From 34bc5c157b2e8c35c1097b216accdbaefb373201 Mon Sep 17 00:00:00 2001
From: Kamil Gierszewski <kamil.gierszewski@huawei.com>
Date: Thu, 5 Sep 2024 02:52:20 +0200
Subject: [PATCH] tests: update tests

Signed-off-by: Kamil Gierszewski <kamil.gierszewski@huawei.com>
---
 .../test_error_device_as_cache.py             | 379 ++++++++++++++++++
 1 file changed, 379 insertions(+)
 create mode 100644 test/functional/tests/fault_injection/test_error_device_as_cache.py

diff --git a/test/functional/tests/fault_injection/test_error_device_as_cache.py b/test/functional/tests/fault_injection/test_error_device_as_cache.py
new file mode 100644
index 000000000..810540c26
--- /dev/null
+++ b/test/functional/tests/fault_injection/test_error_device_as_cache.py
@@ -0,0 +1,379 @@
+#
+# Copyright(c) 2024 Huawei Technologies Co., Ltd.
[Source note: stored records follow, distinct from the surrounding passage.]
Lemma fold_tokenize_coded table_lines : forall st,
  List.Forall (fun item => matches_code (productCode item) = true) (items st)
  /\ (current_code st = "" \/ matches_code (current_code st) = true) ->
  let st' := fold_left tokenize_line table_lines st in
  List.Forall (fun item => matches_code (productCode item) = true) (items st')
  /\ (current_code st' = "" \/ matches_code (current_code st') = true).
Proof.
  induction table_lines as [|line rest IH]; intros st Hst; cbn; [exact Hst|].
  apply IH. now apply tokenize_line_coded.
Qed.

(** X21. Every line item the multi-line tokenizer returns carries a
    product code: a string of the form the tokenizer looks for (two to
    five capital letters, a hyphen, then capitals, digits and hyphens),
    joined with its continuation when the code was wrapped over two
    lines. No item is returned without a code. *)
Theorem line_items_have_product_codes (lines : list string) :
  List.Forall (fun item => matches_code (productCode item) = true)
    (_extract_line_items_multiline lines).
Proof.
  unfold _extract_line_items_multiline.
  destruct (find_table lines 0 None) as [[table_start table_end]|];
    [|constructor].
  match goal with
  | |- context [fold_left tokenize_line ?t ?s] =>
      destruct (fold_tokenize_coded t s) as [Hitems Hcode];
      [split; [constructor | now left]|];
      cbv zeta in Hitems, Hcode;
      set (st := fold_left tokenize_line t s) in *
  end.
  cbv zeta.
  destruct (pending_item st) as [item|] eqn:Hpending; [|exact Hitems].
  apply Forall_app. split; [exact Hitems|]. constructor; [|constructor].
  unfold pending_item in Hpending.
  destruct (amounts_buffer st) as [|a [|b [|c more]]]; try discriminate.
  destruct (nonempty (current_code st)) eqn:Hne; [|discriminate].
  injection Hpending as <-. cbn.
  destruct Hcode as [Hempty|Hcode]; [now rewrite Hempty in Hne | exact Hcode].
Qed.

End Tokenizer.
(** ** The auto-chain: failures of stage 2 *)

Section AutoChainFailures.

Import auto_chain.
Context `{PyLib}.
Variable sim : dict -> string -> M dict.
Variable settings : Settings.

(** The marker a [mark] leaves on a stored ticket. *)
Lemma mark_stage ticket_id stage extra w doc :
  Dict.get "stage" extra = None ->
  Dict.get "ts" extra = None ->
  tickets w !! ticket_id = Some doc ->
  let w' := snd (mark ticket_id stage extra w) in
  stored_path ["_autochain"; "stage"] ticket_id w' = Some (JStr stage)
  /\ forall k, k <> "stage" -> k <> "ts" ->
       Dict.get k extra <> None ->
       nodup_keys (Dict.keys extra) = true ->
       (forall ov, Dict.get k extra <> Some (JObj ov)) ->
       stored_path ["_autochain"; k] ticket_id w' = Dict.get k extra.
Proof.
  intros Hstage Hts Hdoc. cbv zeta.
  unfold mark, bind, memory_store._now_iso, storage.update_ticket,
    memory_store.update_ticket, ret.
  rewrite Hdoc. cbn [snd]. unfold stored_path. cbn [tickets with_tickets].
  rewrite lookup_insert_eq. cbn [get_path memory_store._deep_merge].
  rewrite get_set_ne by discriminate. rewrite get_set_eq.
  set (marker := ("stage", JStr stage)
                 :: ("ts", JStr (Clock.isoformat (clock w))) :: extra).
  assert (Hmarker : Dict.get "stage" marker = Some (JStr stage))
    by reflexivity.
  assert (Hmerged : forall base,
            Dict.get "stage" (memory_store._deep_merge base marker)
            = Some (JStr stage)).
  { intros base. subst marker. cbn [memory_store._deep_merge].
    rewrite deep_merge_get_notin by exact Hstage.
    rewrite get_set_ne by discriminate. cbn [memory_store.merge_value].
    apply get_set_eq. }
  split.
  - destruct (Dict.get "_autochain" doc) as [[| | | | | |old]|];
      try exact Hmarker.
    rewrite merge_value_obj. cbn [get_path]. now rewrite Hmerged.
  - intros k Hk1 Hk2 Hin Hnd Hleaf.
    destruct (Dict.get k extra) as [v|] eqn:Hv; [|congruence].
    assert (Hk : Dict.get k marker = Some v).
    { subst marker. cbn -[String.eqb].
      destruct (String.eqb_spec k "stage"); [congruence|].
      destruct (String.eqb_spec k "ts"); [congruence | exact Hv]. }
    assert (Hndm : nodup_keys (map fst marker) = true).
    { subst marker. cbn -[String.eqb].
      apply get_none_iff, existsb_eqb_false in Hstage, Hts.
      unfold Dict.keys in *. cbn -[String.eqb] in *.
      now rewrite Hstage, Hts, Hnd. }
    destruct (Dict.get "_autochain" doc) as [[| | | | | |old]|];
      cbn [memory_store.merge_value get_path]; try (now rewrite Hk).
    fold (memory_store._deep_merge old marker).
    rewrite (deep_merge_get_in k v marker old Hndm Hk).
    f_equal. destruct v; try reflexivity. now destruct (Hleaf kvs).
Qed.

(** X22. The auto-chain never raises. Whatever stage 2 and stage 3 do
    (return, fail, raise), the block that chains them ends normally:
    what is raised inside is caught and recorded, and
    [process_extraction] goes on to return the extraction result. *)
Theorem auto_chain_never_raises (ticket_id : string) (w : World) :
  exists w', auto_chain sim settings ticket_id w = (Ret tt, w').
Proof.
  unfold auto_chain, try_catch.
  match goal with |- context [match ?m w with _ => _ end] =>
    destruct (m w) as [[[]|e] w'] end.
  - now eexists.
  - destruct (mark_spec ticket_id "stage_b_exception"
                [("error", JStr (truncated 500 (exn_message e)))] w')
      as (w'' & Hm & _).
    rewrite Hm. now eexists.
Qed.

(** X23. An exception of stage 2 is recorded and ends the chain. When
    [trigger_ai_processing] raises, the chain stores the marker
    [stage_b_exception] with the first 500 characters of the message on
    the ticket and ends: stage 3 is not invoked, nothing is posted and
    nothing sleeps, and the ticket differs from what stage 2 left at
    most in its marker and time stamp. *)
Theorem stage_b_exception_is_recorded
    (ticket_id : string) (w : World) (e : exn) (w1 : World) (doc : dict) :
  ai_processing.trigger_ai_processing sim settings ticket_id
    (snd (mark ticket_id "calling_stage_b" [] w)) = (Raise e, w1) ->
  tickets w1 !! ticket_id = Some doc ->
  exists wf,
    auto_chain sim settings ticket_id w = (Ret tt, wf)
    /\ only_marked w1 wf
    /\ stored_path ["_autochain"; "stage"] ticket_id wf
       = Some (JStr "stage_b_exception")
    /\ stored_path ["_autochain"; "error"] ticket_id wf
       = Some (JStr (truncated 500 (exn_message e))).
Proof.
  intros Hrun Hdoc.
  destruct (mark_spec ticket_id "calling_stage_b" [] w) as (w0 & Hm0 & _).
  rewrite Hm0 in Hrun. cbn [snd] in Hrun.
  destruct (mark_spec ticket_id "stage_b_exception"
              [("error", JStr (truncated 500 (exn_message e)))] w1)
    as (wf & Hmf & Honly).
  destruct (mark_stage ticket_id "stage_b_exception"
              [("error", JStr (truncated 500 (exn_message e)))] w1 doc
              eq_refl eq_refl Hdoc) as [Hstage Hextra].
  rewrite Hmf in Hstage, Hextra. cbn [snd] in Hstage, Hextra.
  exists wf. split; [|split; [exact Honly | split; [exact Hstage|]]].
  - unfold auto_chain, try_catch.
    rewrite (bind_step _ _ _ _ _ Hm0), (bind_raise _ _ _ _ _ Hrun).
    exact Hmf.
  - rewrite (Hextra "error"); try reflexivity; try discriminate.
Qed.

(** X24. A failed stage 2 ends the chain. When [trigger_ai_processing]
    returns a result whose [success] is not true (a refusal of the
    guard, a remote failure, a time-out), the chain stores the marker
    [stage_b_not_success] and ends: stage 3 is not invoked, nothing is
    posted and nothing sleeps, and the ticket keeps the status stage 2
    gave it. *)
Theorem failed_stage_b_ends_the_chain
    (ticket_id : string) (w : World) (ai_result : dict) (w1 : World)
    (doc : dict) :
  ai_processing.trigger_ai_processing sim settings ticket_id
    (snd (mark ticket_id "calling_stage_b" [] w)) = (Ret ai_result, w1) ->
  truthy (get_or "success" JNull ai_result) = false ->
  tickets w1 !! ticket_id = Some doc ->
  exists wf,
    auto_chain sim settings ticket_id w = (Ret tt, wf)
    /\ only_marked w1 wf
    /\ trace wf = trace w1
    /\ stored_path ["status"] ticket_id wf
       = stored_path ["status"] ticket_id w1
    /\ stored_path ["_autochain"; "stage"] ticket_id wf
       = Some (JStr "stage_b_not_success").
Proof.
  intros Hrun Hfail Hdoc.
  destruct (mark_spec ticket_id "calling_stage_b" [] w) as (w0 & Hm0 & _).
  rewrite Hm0 in Hrun. cbn [snd] in Hrun.
  destruct (mark_spec ticket_id "stage_b_done"
              [ ("success", get_or "success" JNull ai_result);
                ("result_keys", key_list ai_result) ] w1)
    as (w2 & Hm2 & Ho2).
  set (extra := [("ai_result",
                   JObj (map (fun kv =>
                                (fst kv,
                                 JStr (truncated 200 (Py.str (snd kv)))))
                             ai_result))]).
  destruct (mark_spec ticket_id "stage_b_not_success" extra w2)
    as (wf & Hmf & Hof).
  assert (Hdoc2 : exists doc2, tickets w2 !! ticket_id = Some doc2).
  { destruct Ho2 as (_ & _ & _ & _ & _ & Hs).
    destruct (Hs ticket_id) as [[_ Hsome] _].
    destruct Hsome as [doc2 Hdoc2]; [now rewrite Hdoc | now exists doc2]. }
  destruct Hdoc2 as [doc2 Hdoc2].
  destruct (mark_stage ticket_id "stage_b_not_success" extra w2 doc2
              eq_refl eq_refl Hdoc2) as [Hstage _].
  rewrite Hmf in Hstage. cbn [snd] in Hstage.
  pose proof (only_marked_trans _ _ _ Ho2 Hof) as Honly.
  exists wf. split; [|split; [exact Honly | split; [|split]]].
  - unfold auto_chain, try_catch.
    rewrite (bind_step _ _ _ _ _ Hm0), (bind_step _ _ _ _ _ Hrun).
    rewrite (bind_step _ _ _ _ _ Hm2).
    unfold after_stage_b. rewrite Hfail. fold extra. now rewrite Hmf.
  - now destruct Honly as (_ & _ & _ & _ & Ht & _).
  - destruct Honly as (_ & _ & _ & _ & _ & Hs).
    destruct (Hs ticket_id) as [_ Hp].
    apply (Hp ["status"] "status" eq_refl); discriminate.
  - exact Hstage.
Qed.

End AutoChainFailures.

Section AutoChainFailureExamples.

Import auto_chain.
#[local] Existing Instance Sample.pylib.

(** No URL is configured for stage 2 and its local simulation crashes. *)
Lemma stage_b_exception_is_recorded_witness :
  let settings :=
    {| app_env := "development";
       content_understanding_endpoint := "";
       content_understanding_key := "";
       azure_client_id := "";
       stage_b_function_url := "";
       stage_b_function_key := "";
       stage_c_function_url := "";
       stage_c_function_key := "";
       disable_simulation_fallback := false |} in
  let w := Sample.world Sample.extracted [] in
  exists wf,
    auto_chain Sample.no_simulation settings "ZAVA-0001" w = (Ret tt, wf)
    /\ stored_path ["_autochain"; "stage"] "ZAVA-0001" wf
       = Some (JStr "stage_b_exception")
    /\ stored_path ["_autochain"; "error"] "ZAVA-0001" wf
       = Some (JStr "not reached").
Proof.
  intros settings w.
  pose (run :=
    ai_processing.trigger_ai_processing Sample.no_simulation settings
      "ZAVA-0001" (snd (mark "ZAVA-0001" "calling_stage_b" [] w))).
  assert (Hrun : run = (Raise (PyError "not reached"), snd run))
    by (vm_compute; reflexivity).
  destruct (tickets (snd run) !! "ZAVA-0001") as [doc|] eqn:Hdoc;
    [|vm_compute in Hdoc; discriminate].
  destruct (stage_b_exception_is_recorded Sample.no_simulation settings
              "ZAVA-0001" w (PyError "not reached") (snd run) doc Hrun Hdoc)
    as (wf & Hchain & _ & Hstage & Herror).
  exists wf. repeat split; assumption.
Defined.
+# SPDX-License-Identifier: BSD-3-Clause
+#
+
+import pytest
+
+from time import sleep
+
+from test_tools.fio.fio import Fio
+from test_tools.fio.fio_param import ReadWrite, IoEngine, ErrorFilter
+from test_tools.device_mapper import ErrorDevice, DmTable
+from core.test_run import TestRun
+from api.cas import casadm
+from api.cas.cache_config import (
+    CacheMode,
+    CacheLineSize,
+    SeqCutOffPolicy,
+    CleaningPolicy,
+    CacheModeTrait,
+)
+from storage_devices.disk import DiskTypeSet, DiskType
+from test_utils.io_stats import IoStats
+from test_utils.size import Size, Unit
+
+
+@pytest.mark.parametrizex("cache_line_size", CacheLineSize)
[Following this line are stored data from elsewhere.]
(** X12: [List::from_iter(xs)] is [push_front_many(xs)] on [List::new()]: it
    holds the items last first, its [len] is the number of items, and its
    [size] invariant holds. *)
Theorem from_iter_reverses (h : Heap T) (xs : list T) (Hwf : heap_wf h) :
  let r := list_from_iter h xs in
  r = push_front_many h list_new xs /\
  list_iter (fst r) (snd r) = rev xs /\
  list_len (snd r) = length xs /\
  list_inv (fst r) (snd r).
Proof.
  intros r.
  assert (Hr : r = push_front_many h list_new xs) by reflexivity.
  destruct (push_front_many_prepends h list_new xs Hwf (list_new_inv h)) as [Hi [Hs [Hinv _]]].
  rewrite <- Hr in Hi, Hs, Hinv.
  split; [exact Hr|]; split; [rewrite Hi; unfold list_iter; destruct (length h); apply app_nil_r|].
  split; [unfold list_len; rewrite Hs; simpl; lia | exact Hinv].
Qed.

(** X13: [contains] on a handle returned by [push_front(x)] finds [x] and
    everything the old list contains; [contains] is membership in what the
    list iterator yields. *)
Theorem contains_after_push `{EqDec T} (h : Heap T) (l : List) (x y : T)
  (Hwf : heap_wf h) (Hv : ptr_valid h (cons l)) :
  list_contains (fst (push_front h l x)) (snd (push_front h l x)) y
    = eqb x y || list_contains h l y /\
  (list_contains h l y = true <-> In y (list_iter h l)).
Proof.
  split; [|apply existsb_eqb_In].
  unfold list_contains; rewrite iter_push_new by assumption; reflexivity.
Qed.

Lemma cons_eqb_read `{EqDec T} (h : Heap T) (Hwf : heap_wf h) : forall f p q,
  (forall i, p = Some i -> i < f /\ i < length h) ->
  (forall i, q = Some i -> i < f /\ i < length h) ->
  (cons_eqb f h p q = true <-> read f h p = read f h q).
Proof.
  induction f as [|f IH]; intros [i|] [j|] Hp Hq.
  - destruct (Hp i eq_refl); lia.
  - destruct (Hp i eq_refl); lia.
  - destruct (Hq j eq_refl); lia.
  - simpl; tauto.
  - destruct (Hp i eq_refl) as [Hfi Hi], (Hq j eq_refl) as [Hfj Hj].
    destruct (nth_error h i) as [c|] eqn:Hc; [|apply nth_error_None in Hc; lia].
    destruct (nth_error h j) as [d|] eqn:Hd; [|apply nth_error_None in Hd; lia].
    simpl; rewrite Hc, Hd, andb_true_iff, eqb_true.
    rewrite IH.
    + split; [intros [-> ->]; reflexivity | intros E; injection E as E1 E2; auto].
    + intros i' Ht; pose proof (Hwf _ _ _ Hc Ht); split; lia.
    + intros j' Ht; pose proof (Hwf _ _ _ Hd Ht); split; lia.
  - destruct (Hp i eq_refl) as [_ Hi].
    destruct (nth_error h i) as [c|] eqn:Hc; [|apply nth_error_None in Hc; lia].
    simpl; rewrite Hc; split; discriminate.
  - destruct (Hq j eq_refl) as [_ Hj].
    destruct (nth_error h j) as [d|] eqn:Hd; [|apply nth_error_None in Hd; lia].
    simpl; rewrite Hd; split; discriminate.
  - simpl; tauto.
Qed.

Lemma cons_cmp_read (cmpT : T -> T -> comparison) (h : Heap T) (Hwf : heap_wf h) : forall f p q,
  (forall i, p = Some i -> i < f /\ i < length h) ->
  (forall i, q = Some i -> i < f /\ i < length h) ->
  cons_cmp cmpT f h p q = lex_cmp cmpT (read f h p) (read f h q).
Proof.
  induction f as [|f IH]; intros [i|] [j|] Hp Hq.
  - destruct (Hp i eq_refl); lia.
  - destruct (Hp i eq_refl); lia.
  - destruct (Hq j eq_refl); lia.
  - reflexivity.
  - destruct (Hp i eq_refl) as [Hfi Hi], (Hq j eq_refl) as [Hfj Hj].
    destruct (nth_error h i) as [c|] eqn:Hc; [|apply nth_error_None in Hc; lia].
    destruct (nth_error h j) as [d|] eqn:Hd; [|apply nth_error_None in Hd; lia].
    simpl; rewrite Hc, Hd; simpl.
    destruct (cmpT (cons_head c) (cons_head d)); [|reflexivity | reflexivity].
    apply IH.
    + intros i' Ht; pose proof (Hwf _ _ _ Hc Ht); split; lia.
    + intros j' Ht; pose proof (Hwf _ _ _ Hd Ht); split; lia.
  - destruct (Hp i eq_refl) as [_ Hi].
    destruct (nth_error h i) as [c|] eqn:Hc; [|apply nth_error_None in Hc; lia].
    simpl; rewrite Hc; reflexivity.
  - destruct (Hq j eq_refl) as [_ Hj].
    destruct (nth_error h j) as [d|] eqn:Hd; [|apply nth_error_None in Hd; lia].
    simpl; rewrite Hd; reflexivity.
  - reflexivity.
Qed.

Lemma lex_cmp_eq_length (cmpT : T -> T -> comparison) (a b : list T) :
  lex_cmp cmpT a b = Eq -> length a = length b.
Proof.
  revert b; induction a as [|x a IH]; intros [|y b]; simpl; try discriminate; auto.
  destruct (cmpT x y); try discriminate; auto.
Qed.

Lemma handle_bound (h : Heap T) (l : List) :
  ptr_valid h (cons l) -> forall i, cons l = Some i -> i < length h /\ i < length h.
Proof. intros Hv i Hi; rewrite Hi in Hv; simpl in Hv; lia. Qed.

(** X14: the derived [==] on lists compares contents, not cells: two handles
    the program built are equal exactly when their iterators yield the same
    items, shared cells or not. *)
Theorem list_eq_is_elementwise `{EqDec T} (h : Heap T) (l1 l2 : List)
  (Hwf : heap_wf h) (H1 : list_inv h l1) (H2 : list_inv h l2) :
  list_eqb h l1 l2 = true <-> list_iter h l1 = list_iter h l2.
Proof.
  pose proof H1 as [Hv1 Hs1]; pose proof H2 as [Hv2 Hs2].
  unfold list_eqb; rewrite andb_true_iff, Nat.eqb_eq.
  rewrite cons_eqb_read by (assumption || now apply handle_bound).
  rewrite Hs1, Hs2; unfold list_iter.
  split; [tauto | intros E; rewrite E; auto].
Qed.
+@pytest.mark.require_disk("cache", DiskTypeSet([DiskType.optane, DiskType.nand]))
+@pytest.mark.require_disk("core", DiskTypeSet([DiskType.sata, DiskType.hdd4k, DiskType.hdd]))
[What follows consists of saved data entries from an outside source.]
Lemma getNumberFormat_miss d w :
  _numberFormats w !! d = None → d ≤ fraction_digits_limit →
  let nf := mkNumberFormat (nf_created w) navigator_language true d d in
  _getNumberFormat d w =
    (Normal nf, set_numberFormats <[d := nf]> (set_nf_created S w)).
Proof.
  intros H Hd nf. unfold _getNumberFormat, new_NumberFormat. run_M. rewrite H.
  apply Nat.leb_le in Hd as Hd'. rewrite Hd', Nat.leb_refl. reflexivity.
Qed.

Lemma getNumberFormat_refused d w :
  _numberFormats w !! d = None → fraction_digits_limit < d →
  _getNumberFormat d w = (Throw (ThrownError "RangeError"), w).
Proof.
  intros H Hd. unfold _getNumberFormat, new_NumberFormat. run_M. rewrite H.
  apply Nat.leb_gt in Hd as Hd'. rewrite Hd'. reflexivity.
Qed.

(** A call keeps the invariant and every formatter already cached. *)
Lemma getNumberFormat_preserves d w :
  cache_wf w →
  cache_wf (_getNumberFormat d w).2 ∧
  (∀ d' nf', _numberFormats w !! d' = Some nf' →
     _numberFormats (_getNumberFormat d w).2 !! d' = Some nf').
Proof.
  intros (Hwf & Hinj & Hsize).
  destruct (_numberFormats w !! d) as [nf|] eqn:Hd.
  { rewrite (getNumberFormat_hit _ _ _ Hd). by split. }
  destruct (le_lt_dec d fraction_digits_limit) as [Hle|Hgt].
  2: { rewrite (getNumberFormat_refused _ _ Hd Hgt). by split. }
  rewrite (getNumberFormat_miss _ _ Hd Hle).
  unfold cache_wf. cbn [snd set_numberFormats set_nf_created _numberFormats nf_created].
  split; [split; [|split]|].
  - intros d' nf'. destruct (decide (d = d')) as [<-|Hne].
    + rewrite lookup_insert_eq. intros [= <-]. cbn. repeat split; lia.
    + rewrite lookup_insert_ne by done. intros H'.
      destruct (Hwf _ _ H') as (? & ? & ? & ? & ? & ?). repeat split; try done. lia.
  - intros d1 d2 nf1 nf2.
    destruct (decide (d = d1)) as [<-|Hne1], (decide (d = d2)) as [<-|Hne2];
      rewrite ?lookup_insert_eq, ?lookup_insert_ne by done; try done.
    + intros [= <-] H2 Hid. cbn in Hid.
      destruct (Hwf _ _ H2) as (_ & _ & _ & _ & _ & Hlt). lia.
    + intros H1 [= <-] Hid. cbn in Hid.
      destruct (Hwf _ _ H1) as (_ & _ & _ & _ & _ & Hlt). lia.
    + apply Hinj.
  - rewrite map_size_insert_None by done. by rewrite Hsize.
  - intros d' nf' H'. rewrite lookup_insert_ne; [done|]. intros <-. congruence.
Qed.

Lemma format_unfold v d w :
  format v (Some d) w =
    match _getNumberFormat d w with
    | (Normal nf, w') => (Normal (NumberFormat_format nf v), w')
    | (Throw t, w') => (Throw t, w')
    end.
Proof. reflexivity. Qed.

Lemma format_world v d w : (format v d w).2 = (_getNumberFormat (default 2 d) w).2.
Proof.
  unfold format. run_M. by destruct (_getNumberFormat (default 2 d) w) as [[nf|t] w'].
Qed.

Lemma exec_formats_preserves calls w :
  cache_wf w →
  cache_wf (exec_formats calls w) ∧
  (∀ d' nf', _numberFormats w !! d' = Some nf' →
     _numberFormats (exec_formats calls w) !! d' = Some nf').
Proof.
  revert w. induction calls as [|[v d] rest IH]; intros w Hwf; [done|].
  cbn [exec_formats]. rewrite format_world.
  destruct (getNumberFormat_preserves (default 2 d) w Hwf) as [Hwf' Hkeep].
  destruct (IH _ Hwf') as [Hwf'' Hkeep'']. split; [done|].
  intros d' nf' H'. by apply Hkeep'', Hkeep.
Qed.

(** The invariant is about the cache and the count of formatters only, and
    the other helpers touch neither. *)
Lemma cache_wf_frame (w w' : world) :
  _numberFormats w' = _numberFormats w → nf_created w' = nf_created w →
  cache_wf w → cache_wf w'.
Proof. unfold cache_wf. by intros -> ->. Qed.

Lemma assert_keeps_cache (condition : bool) (msg : string) (w : world) :
  cache_wf w → cache_wf (assert condition msg w).2.
Proof. by destruct condition. Qed.

Lemma setOptions_keeps_cache (obj : nat) (opts : options) (w : world) :
  cache_wf w → cache_wf (setOptions obj opts w).2.
Proof.
  destruct opts as [| |entries]; try done. cbn [setOptions].
  revert w. induction entries as [|[key v] rest IH]; intros w Hwf; [done|].
  destruct (members_of obj w !! key) as [m|] eqn:Hk.
  - destruct (event_or_not m) as [[ev ->]|Hm].
    + rewrite (setOptions_loop_event _ _ _ _ _ _ Hk). by apply IH.
    + rewrite (setOptions_loop_assign _ _ _ _ _ _ Hk Hm). by apply IH.
  - by rewrite (setOptions_loop_missing _ _ _ _ _ Hk).
Qed.

Lemma getElement_keeps_cache (selector : value) (w : world) :
  cache_wf w → cache_wf (getElement selector w).2.
Proof.
  intros Hwf. unfold getElement, querySelector. run_M.
  destruct selector; try done.
  destruct (valid_selector s); [|done]. cbn. by destruct (List.find _ _).
Qed.

Lemma initial_cache_wf : cache_wf initial_world.
Proof.
  split; [|split]; cbn; [intros d nf | intros d1 d2 nf1 nf2 | done];
    by rewrite lookup_empty.
Qed.

(** A count the platform refuses: the constructor throws, nothing is
    cached. *)
Lemma format_refused (w : world) (d : nat) (v : float) :
  cache_wf w → fraction_digits_limit < d →
  format v (Some d) w = (Throw (ThrownError "RangeError"), w).
Proof.
  intros Hwf Hd. rewrite format_unfold.
  destruct (_numberFormats w !! d) as [nf0|] eqn:Hlook.
  - destruct (proj1 Hwf _ _ Hlook) as (_ & _ & _ & _ & Hle & _). lia.
  - by rewrite (getNumberFormat_refused _ _ Hlook Hd).
Qed.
+def test_error_device_as_cache_clean_wt(cache_line_size):
+    """
+    title: Validate Open CAS ability to handle read hit I/O error on cache device for clean data
+    description: |
+        Perform I/O on exported object in Write-Through mode while error device is cache device and
+        validate if errors are present in Open CAS stats.
+    pass_criteria:
+      - Write error count in io is zero
+      - Read error count in io is zero
+      - Write error count in cache statistics is zero
+      - Total error count in cache statistics is greater than zero
+    """
+
+    with TestRun.step("Prepare cache and core devices"):
+        cache_device = TestRun.disks["cache"]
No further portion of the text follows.